Pas de lumières sur l’eau, de nuages à l’horizon, l’aile d’un oiseau qui
s’envole –
Mets la nourriture dans la bouche, sens la gorge avaler,
la chaleur suffit.

Le souvenir tranquille d’émotions…
qui est quoi ?
Les sentiments aujourd’hui sont moins sereins, les reins menacés
d’une fille, le nouveau genou de métal d’une sœur, le quartier où
les amitiés fragiles d’un fils, les poursuivants
de Pénélope, que j’envie, j’envie.
Age. Age.
Enfermé dans mon esprit,
mon corps, orteils cassés, peau
ratatinée, regard au plafond
où, par des portails de lumière,
deux boîtes de verre rectangulaires dans le bois tâché,
la lumière jaune se répand, dehors est évident.
Il n’y a pas d’ironie, pas de patience.
Il n’y a rien à attendre
qui ne soit pas ici, et ça arrivera.
De sorte que le bonheur est une chance.
Pas moi mais le vent qui souffle à travers moi.
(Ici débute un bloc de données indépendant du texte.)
Lemma spawned_main N tr s k c :
  inv N tr s → contexts s !! k = Some c →
  spawned (events_by k tr) = VNum <$> issued N c.
Proof.
  intros Hinv Hk.
  pose proof (inv_threads _ _ _ Hinv _ _ Hk) as Hth.
  unfold thread_inv in Hth. unfold issued.
  destruct (isMainThread c), (at_pc c);
    try (by destruct Hth as (_ & []));
    try (by destruct Hth as (_ & ? & _ & [])).
  - destruct Hth as (_ & _ & _ & Hsp). by eapply spawned_spawns_of.
  - destruct Hth as (_ & sp & n & d & _ & _ & Hsp & ->).
    rewrite spawned_app. cbn. change (omap spawn_request) with spawned.
    by rewrite spawned_ticks, app_nil_r, (spawned_spawns_of _ _ _ Hsp).
  - by destruct Hth as (_ & id & _ & ->).
  - by destruct Hth as (_ & id & _ & n & ->); cbn; induction n.
Qed.

Lemma spawned_events_by k tr :
  (∀ e, e ∈ tr → main_event e = true → owner e = Some k) →
  spawned (events_by k tr) = spawned tr.
Proof.
  induction tr as [|e tr IH]; intros Hall; [done|].
  unfold events_by. rewrite filter_cons.
  assert (IH' : spawned (events_by k tr) = spawned tr).
  { apply IH. intros e' He'. apply Hall. by right. }
  case_decide as Hown.
  - cbn. fold (events_by k tr). change (omap spawn_request) with spawned.
    by rewrite IH'.
  - fold (events_by k tr). rewrite IH'.
    destruct e; try done. contradict Hown. apply Hall; [left|done].
Qed.

(** With one launch, the coordinator is thread 0 and every spawn request,
    in the order of the trace, is one of its loop. *)
Lemma spawned_single N sched tr s c :
  run N sched (launch 1) = Some (tr, s) → contexts s !! 0%nat = Some c →
  spawned tr = VNum <$> issued N c.
Proof.
  intros Hrun Hc.
  rewrite <-(spawned_main N tr s 0 c) by (by eapply inv_run || done).
  symmetry. apply spawned_events_by. intros e He Hmain.
  destruct (owner e) as [k|] eqn:Hown; [|by destruct e].
  pose proof (event_index _ _ _ _ _ _ _ Hrun He Hown) as Hidx.
  rewrite Hmain in Hidx. symmetry in Hidx. apply bool_decide_eq_true in Hidx.
  f_equal. lia.
Qed.

(** ** Startup always completes *)

Lemma sum_list_with_insert {A} (f : A → nat) l k x y :
  l !! k = Some x →
  (sum_list_with f (<[k:=y]> l) + f x = sum_list_with f l + f y)%nat.
Proof.
  intros Hk. revert k Hk.
  induction l as [|a l IH]; intros [|k] Hk; simplify_eq/=; [lia|].
  specialize (IH _ Hk). lia.
Qed.

Lemma sum_list_with_pos {A} (f : A → nat) l :
  (0 < sum_list_with f l)%nat → ∃ k x, l !! k = Some x ∧ (0 < f x)%nat.
Proof.
  induction l as [|a l IH]; cbn; [lia|]. intros Hpos.
  destruct (decide (0 < f a)%nat) as [Ha|Ha].
  - by exists 0%nat, a.
  - destruct IH as (k & x & Hk & Hx); [lia|]. by exists (S k), x.
Qed.

Lemma sum_list_with_zero {A} (f : A → nat) l k x :
  sum_list_with f l = 0%nat → l !! k = Some x → f x = 0%nat.
Proof.
  intros Hsum Hk. apply list_elem_of_lookup_2 in Hk.
  pose proof (sum_list_with_in _ f _ Hk). lia.
Qed.

Lemma started_up_lookup s k c :
  started_up s = true → contexts s !! k = Some c →
  at_pc c = if isMainThread c then PIdle else PWhile.
Proof.
  unfold started_up. intros Hall%Is_true_true Hk.
  rewrite forallb_True, Forall_forall in Hall.
  specialize (Hall c (list_elem_of_lookup_2 _ _ _ Hk)).
  destruct (isMainThread c); by apply bool_decide_unpack in Hall.
Qed.

Lemma started_up_intro s :
  (∀ k c, contexts s !! k = Some c →
          at_pc c = if isMainThread c then PIdle else PWhile) →
  started_up s = true.
Proof.
  intros Hall. unfold started_up.
  apply Is_true_true, forallb_True, Forall_forall. intros c Hc.
  apply list_elem_of_lookup in Hc as [k Hk]. specialize (Hall _ _ Hk).
  destruct (isMainThread c); by apply bool_decide_pack.
Qed.

(** Some thread with a pending statement can run it, which leaves one
    pending statement fewer. *)
Lemma pending_step N tr s n :
  inv N tr s → remaining N s = S n →
  ∃ k e s', exec N (Run k) s = Some (e, s') ∧ remaining N s' = n.
Proof.
  intros Hinv Hrem. unfold remaining in *.
  destruct (sum_list_with_pos (pending N) (contexts s)) as (k & c & Hk & Hpos);
    [lia|].
  exists k. unfold exec. rewrite Hk. cbn. unfold script.
  assert (Hins : ∀ c',
            (sum_list_with (pending N) (<[k:=c']> (contexts s)) + pending N c
             = sum_list_with (pending N) (contexts s) + pending N c')%nat)
    by (intros; by apply sum_list_with_insert).
  unfold pending in Hpos.
  destruct (isMainThread c) eqn:Hmain, (at_pc c) as [i| | |] eqn:Hpc;
    try lia.
  - assert (Hc : pending N c = (2 * Z.to_nat (N - i) + 1)%nat)
      by (unfold pending; by rewrite Hmain, Hpc).
    destruct (Z.ltb_spec i N); cbn; eexists _, _; (split; [done|]); cbn.
    + rewrite sum_list_with_app.
      specialize (Hins (move c (PFor (i + 1)))).
      assert (pending N (move c (PFor (i + 1)))
              = (2 * Z.to_nat (N - (i + 1)) + 1)%nat) as Hc'
        by (unfold pending; cbn; by rewrite Hmain).
      change (sum_list_with (pending N) [boot false (VNum i)]) with 1%nat.
      lia.
    + match goal with |- sum_list_with _ (<[_:=?c']> _) = _ =>
        specialize (Hins c');
        assert (pending N c' = 0%nat) as Hc'
          by (unfold pending; cbn; by rewrite Hmain)
      end.
      lia.
  - assert (Hc : pending N c = 1%nat)
      by (unfold pending; by rewrite Hmain, Hpc).
    specialize (Hins (move c PWhile)).
    assert (pending N (move c PWhile) = 0%nat) as Hc'
      by (unfold pending; cbn; by rewrite Hmain).
    eexists _, _. split; [done|]. cbn. lia.
Qed.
Un autre jour. Conduit jusqu’à la plage,
garé la voiture au bord de la route
gravi la rampe de bois aménagée,
arrêté juste avant les marches qui redescendent vers le sable,
et regardé la longue ligne du ressac, le soleil scintiller,
l’arrière-plan de pavillons et de lotissements divers,
le collectif habituel des gens, des voitures, des chiens et des oiseaux.
Ca faisait du bien de voir de la compagnie,
et j’étais dedans.

Et pourtant Crusoë –
De qui était-ce l’esprit, Defoe ?
Comme L’Amérique de Kafka, ou Tom Jones débarqué à Londres.
Ou Rousseau, ou Ulysse –
On tâche de survivre
plus ou moins comme quand enfants on filait vers les bois
avec tout ce qu’on pouvait chaparder ou que les grands nous donnaient,
beignets, biscuits, pain –
Même plongés dans la terreur
on est fier d’un talent qui protège.

Mais qu’est-ce qui a changé à ce point les choses
en douleur, et si on trouve un poème de Mandelstam griffonné
par une main anonyme,
sur le mur d’une cellule du goulag
on ne saura rien de plus –

Pourquoi n’est-ce pas un exemple de ce même
côté du monde où Robinson parvient,
empreinte sur le sable une peur bleue,
quelqu’un finalement découvert un ennemi
qu’il appelle Vendredi,
à qui il apprend plus tard « la bonté »

Mais je ne vais pas, je ne peux pas
savoir ou résoudre maintenant
quand tout est devenu si singulier,
quand d’abord cette autre porte fermée,
et la plage et le soleil effacés,
le bruit du ressac évanoui, et nos pensées nous absorbent,
nous ramenant à la maison.

Robert Creeley, extraits de Histoire de Florida, traduction inédite de Stéphane Bouquet (une partie de cet extrait est paru dans Action Poétique n° 190)

In pajamas still
late morning sun's at my back
again through the window,
figuring mind still, figuring place
I am in, which is me,
solipsistic, a loop yet moving, moving,
with these insistent proposals
of who, where, when,
what's out there, what's in,
what's the so-called art of anything,
hat, house, hand, head, heart and so on,
quickly banal. Always reflections.
No light on the water, no clouds lifting, bird's flap taking off –
Put the food in mouth, feel throat swallowing,
warmth is enough.
Emotions recollected in tranquility…
which is what ?
Feelings now are not quiet, daughter's threatened
kidneys, sister's metal knee replacement, son's
vulnerable neighborhood friendships, Penelope's social
suitors, whom I envy, envy.
Age. Age.
Locked in my mind,
my body, toes broken, skin
wrinkling up, look to the ceiling
where, through portals of skylight,
two rectangular glass boxes in the stained wood,
the yellow light comes, an outside is evident.
There is on irony, no patience.
There is nothing to wait for
that isn't here, and it will happen.
Happiness is thus lucky.
Not I but the wind that blows through me.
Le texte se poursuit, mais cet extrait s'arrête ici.